Маргарита

Вид материалаДокументы
Подобный материал:
1   ...   4   5   6   7   8   9   10   11   ...   16

С тех пор я точно знала, как отношусь к рыжему мальчишке с первой страницы букваря, к навсегда сощурившемуся дядечке с гвоздикой, с детьми у елки, с некрасивой огромноглазой тетей у рояля: всех их я уважала. Ту же медальную фразу я выдала враз замолкшей Машке: "Что ж, это человек, достойный уважения." В этом бесспорном знании я прожила до тех пор, пока, готовясь к обществоведению, не напоролась на "милюковых". Дались мне эти "милюковы", уныло думала я, и почему я не могу, как люди?.. Людей это не покачнуло, даже не шелохнуло. Люди с тоской зазубрили. Люди сварганили из брошюры "лягушку" - вполне сюрреалистическое название, если учесть, что принадлежало оно странной - то сдувающейся, то раздувающейся штуковине. А некоторым людям очень даже понравилась ловкая рапира ниспровергателя. Отличнице Ситниковой, например. "Классно он их кроет!" - восторженно блестя глазами, восклицала она.

Андрюша стоял на крыльце. Вечные его джинсы были латаны кожей на коленях и замшей на тощем заду - ненавязчивое щегольство той голи, что на выдумку хитра. Латаные, которые как бы моднее новых. Светлые волосы тем светлее, чем ближе к корням, намного длиннее нормы, видно, там, в математической, с них спрашивают поменьше, чем с нас, бездарненьких... Яркий рот почти клоунской величины, но детской еще нежности. Я впервые поняла, что он красив, и меня как волна окатила - холода или жара - я повернулась и пошла назад.

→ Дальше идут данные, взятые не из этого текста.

(** X18: with an [id], the one event is exported whatever its dates:
    [fromDate] and [toDate] are evaluated and not used.  The handler passes
    the event to [processEvents] and ends as it ends; when it returns, the
    handler appends the line that says it is done and closes the log. *)
Theorem single_event_is_not_filtered argv i w from w1 t1 to w2 t2 prev w3 hub w4 ev w5 :
  id argv = Some i → i ≠ "" →
  relative (fromDate argv) w = (Returned from, w1, t1) →
  relative (toDate argv) w1 = (Returned to, w2, t2) →
  loadJsonFromDirectory (dir argv) w2 = (Returned prev, w3) →
  hubs_get (hubId argv) w3 = (Returned hub, w4) →
  events_get i w4 = (Returned ev, w5) →
  let run := processEvents (dir argv) prev [ev] w5 in
  outcome (handler argv w) = outcome run ∧
  world (handler argv w) = world run ∧
  trace (handler argv w) =
    NewFileLog (logFile argv) :: t1 ++ t2 ++
    [LoadJsonFromDirectory (dir argv) (Returned prev);
     HubsGet (hubId argv) (Returned hub);
     EventsGet i (Returned ev);
     AppendLine ("Exporting single event " +:+ Js.template (name ev) +:+ ".")] ++
    trace run ++
    match outcome run with
    | Returned _ => [AppendLine "Done."; Close]
    | Thrown _ => []
    end.
Proof.
  intros Hid Hi Hfrom Hto Hload Hhub Hget run. subst run. unfold handler.
  rewrite Hid. simpl. rewrite bool_decide_false by done. simpl.
  unfold mbind, run_bind, try_catch, call, emit, mret, run_ret.
  rewrite Hfrom, Hto, Hload, Hhub, Hget.
  destruct (processEvents (dir argv) prev [ev] w5) as [[[[]|e] w6] tp]; simpl.
  - done.
  - by rewrite app_nil_r.
Qed.

(** X19: without an [id], the events the handler passes to [processEvents]
    are the events the hub lists that [filterEvents] keeps for the two
    dates; the log says how many of how many.  The handler ends as
    [processEvents] ends; when it returns, the handler appends the line that
    says it is done and closes the log. *)
Theorem listing_is_filtered_then_processed argv w from w1 t1 to w2 t2 prev w3 hub w4 stored w5 :
  Js.truthy (id argv) = false →
  relative (fromDate argv) w = (Returned from, w1, t1) →
  relative (toDate argv) w1 = (Returned to, w2, t2) →
  loadJsonFromDirectory (dir argv) w2 = (Returned prev, w3) →
  hubs_get (hubId argv) w3 = (Returned hub, w4) →
  list_events hub w4 = (Returned stored, w5) →
  let run := processEvents (dir argv) prev (filterEvents stored from to) w5 in
  outcome (handler argv w) = outcome run ∧
  world (handler argv w) = world run ∧
  trace (handler argv w) =
    NewFileLog (logFile argv) :: t1 ++ t2 ++
    [LoadJsonFromDirectory (dir argv) (Returned prev);
     HubsGet (hubId argv) (Returned hub);
     ListEvents hub (Returned stored);
     AppendLine ("Exporting " +:+ pretty (length (filterEvents stored from to)) +:+ " of "
                 +:+ pretty (length stored) +:+ " events...")] ++
    trace run ++
    match outcome run with
    | Returned _ => [AppendLine "Done."; Close]
    | Thrown _ => []
    end.
Proof.
  intros Hid Hfrom Hto Hload Hhub Hlist run. subst run. unfold handler.
  rewrite Hid.
  unfold mbind, run_bind, try_catch, call, emit, mret, run_ret.
  rewrite Hfrom, Hto, Hload, Hhub, Hlist.
  destruct (processEvents (dir argv) prev (filterEvents stored from to) w5)
    as [[[[]|e] w6] tp]; simpl.
  - done.
  - by rewrite app_nil_r.
Qed.

(** X20: whenever the export handler returns, it has closed its log, once,
    and that is the last thing it did: after a hub or an event that could
    not be fetched as after an export. *)
Theorem export_log_is_closed_once argv w :
  outcome (handler argv w) = Returned () →
  log_closes (trace (handler argv w)) = 1 ∧
  last (trace (handler argv w)) = Some Close.
Proof.
  intros Hreturned.
  pose proof (relative_calls (fromDate argv) w) as Hfrom.
  unfold handler in *.
  unfold mbind, run_bind, try_catch, call, emit, mret, run_ret in *.
  destruct (relative (fromDate argv) w) as [[[from|e] w1] t1]; [|done].
  pose proof (relative_calls (toDate argv) w1) as Hto.
  destruct (relative (toDate argv) w1) as [[[to|e] w2] t2]; [|done].
  assert (log_closes t1 = 0 ∧ log_closes t2 = 0) as [Hc1 Hc2].
  { simpl in Hfrom, Hto.
    by destruct Hfrom as [->|(? & ? & ->)], Hto as [->|(? & ? & ->)]. }
  clear Hfrom Hto. unfold log_closes in *.
  destruct (loadJsonFromDirectory (dir argv) w2) as [[prev|e] w3]; [|done].
  destruct (hubs_get (hubId argv) w3) as [[hub|e] w4].
  2: { simpl. rewrite !List.filter_app, !length_app, Hc1, Hc2.
       split; [done|]. by rewrite last_cons, !last_app. }
  destruct (Js.truthy (id argv)).
  - destruct (events_get _ w4) as [[ev|e] w5].
    + pose proof (processEvents_calls (dir argv) prev [ev] w5) as Hp.
      apply process_calls_counts in Hp as (Hp & _ & _). unfold log_closes in Hp.
      destruct (processEvents (dir argv) prev [ev] w5) as [[[[]|e] w6] tp]; [|done].
      simpl in Hp |- *.
      rewrite !List.filter_app, !length_app, Hc1, Hc2. simpl.
      rewrite !List.filter_app, !length_app, Hp.
      split; [done|]. rewrite last_cons, !last_app. simpl.
      by rewrite !last_cons, !last_app.
    + simpl. rewrite !List.filter_app, !length_app, Hc1, Hc2.
      split; [done|]. by rewrite last_cons, !last_app.
  - destruct (list_events hub w4) as [[stored|e] w5].
    + pose proof (processEvents_calls (dir argv) prev (filterEvents stored from to) w5) as Hp.
      apply process_calls_counts in Hp as (Hp & _ & _). unfold log_closes in Hp.
      destruct (processEvents (dir argv) prev (filterEvents stored from to) w5)
        as [[[[]|e] w6] tp]; [|done].
      simpl in Hp |- *.
      rewrite !List.filter_app, !length_app, Hc1, Hc2. simpl.
      rewrite !List.filter_app, !length_app, Hp.
      split; [done|]. rewrite last_cons, !last_app. simpl.
      by rewrite !last_cons, !last_app.
    + pose proof (processEvents_calls (dir argv) prev [] w5) as Hp.
      simpl in Hp |- *.
      rewrite !List.filter_app, !length_app, Hc1, Hc2.
      split; [done|]. by rewrite last_cons, !last_app.
Qed.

В трех шагах стояла Лариска Ситникова - аккуратный тиран моего отрочества. Дожидается своего Омельянчука, подумала я, кретина, он говорит "ложить" и "одеть". Я походя глянула в ее немецкокукольные голубые глаза, и что-то странное увидела в них: мне почудился зов, примерещился отклик. Я ускорила шаги, прощально кивнув. Почему-то мне показалось, что мы сегодня еще увидимся. " Эй, - услышала я сзади, - эй, Петровская!" Я встрепенулась. Хоть мне и казалось, что мы еще увидимся, я не ожидала, что это произойдет так скоро. Я повернула голову и в полутьме раздевалки увидела ее лицо. Это не было лицо до предела опостылевшей мне бессменной нашей старосты. Это было фарфоровое личико давешней чудо-девушки, там, по дорожке идущей с кудрявым красавцем. От неожиданности я обалдела. А от обалдения - остолбенела.

- Стоит? - спросила девушка унылым голосом нашей старосты.

- Твой Омельянчук? Не знаю. Не видела...

- Да нет же, - раздраженно отмахнулась девушка рукой Лариски Ситниковой, - Юрик-то, конечно, ждет. Ничего, подождет.

Ступаков-то стоит?

- Стоит, - вздохнула я. От Лариски все равно не скроешься, даже пытаться не стоит. А оленьей девушке можно и довериться.

- Погрызлись? - понимающе продолжила допрос Лариска.

- Не очень. То есть да, хотя, в общем, нет, - путано сформулировала я.

- Значит, погрызлись, - подытожила Лариска, - ну что с тобой делать, горе ты луковое? Идем.

- Куда?

- Много будешь знать - скоро состаришься, - надменно отрезала она.

Мы миновали чрево гардероба и попали и какой-то странный, неизвестный мне коридорчик. Коридорчик был темный, узкий, запутанный. " Слепая кишка,"- подумала я. Мне стало жутковато. "Ну вот, пришли", - проговорила Лариска. Она распахнула крашенную зеленым облезлую дверь. Дверь невнятно и недовольно взвизгнула. " Заходи, гостем будешь." - сказала Лариска с грузинским почему-то акцентом. И я вошла. Это была не комната, трудно было назвать комнатой маленький, темный и даже сквозь темноту грязный закуток. Там стоял топчан, видно, списанный из медпункта за дряхлостью. Из дырок, испещряющих кожезаменителевое покрытие, торчали клоки ваты. Я растеряно переступила с ноги на ногу, задела что-то холодное, и по полу, звеня, покатилась пустая бутылка. Сшибла по пути еще бутылку, еще, еще... Я вздрогнула, а Лариска выругалась.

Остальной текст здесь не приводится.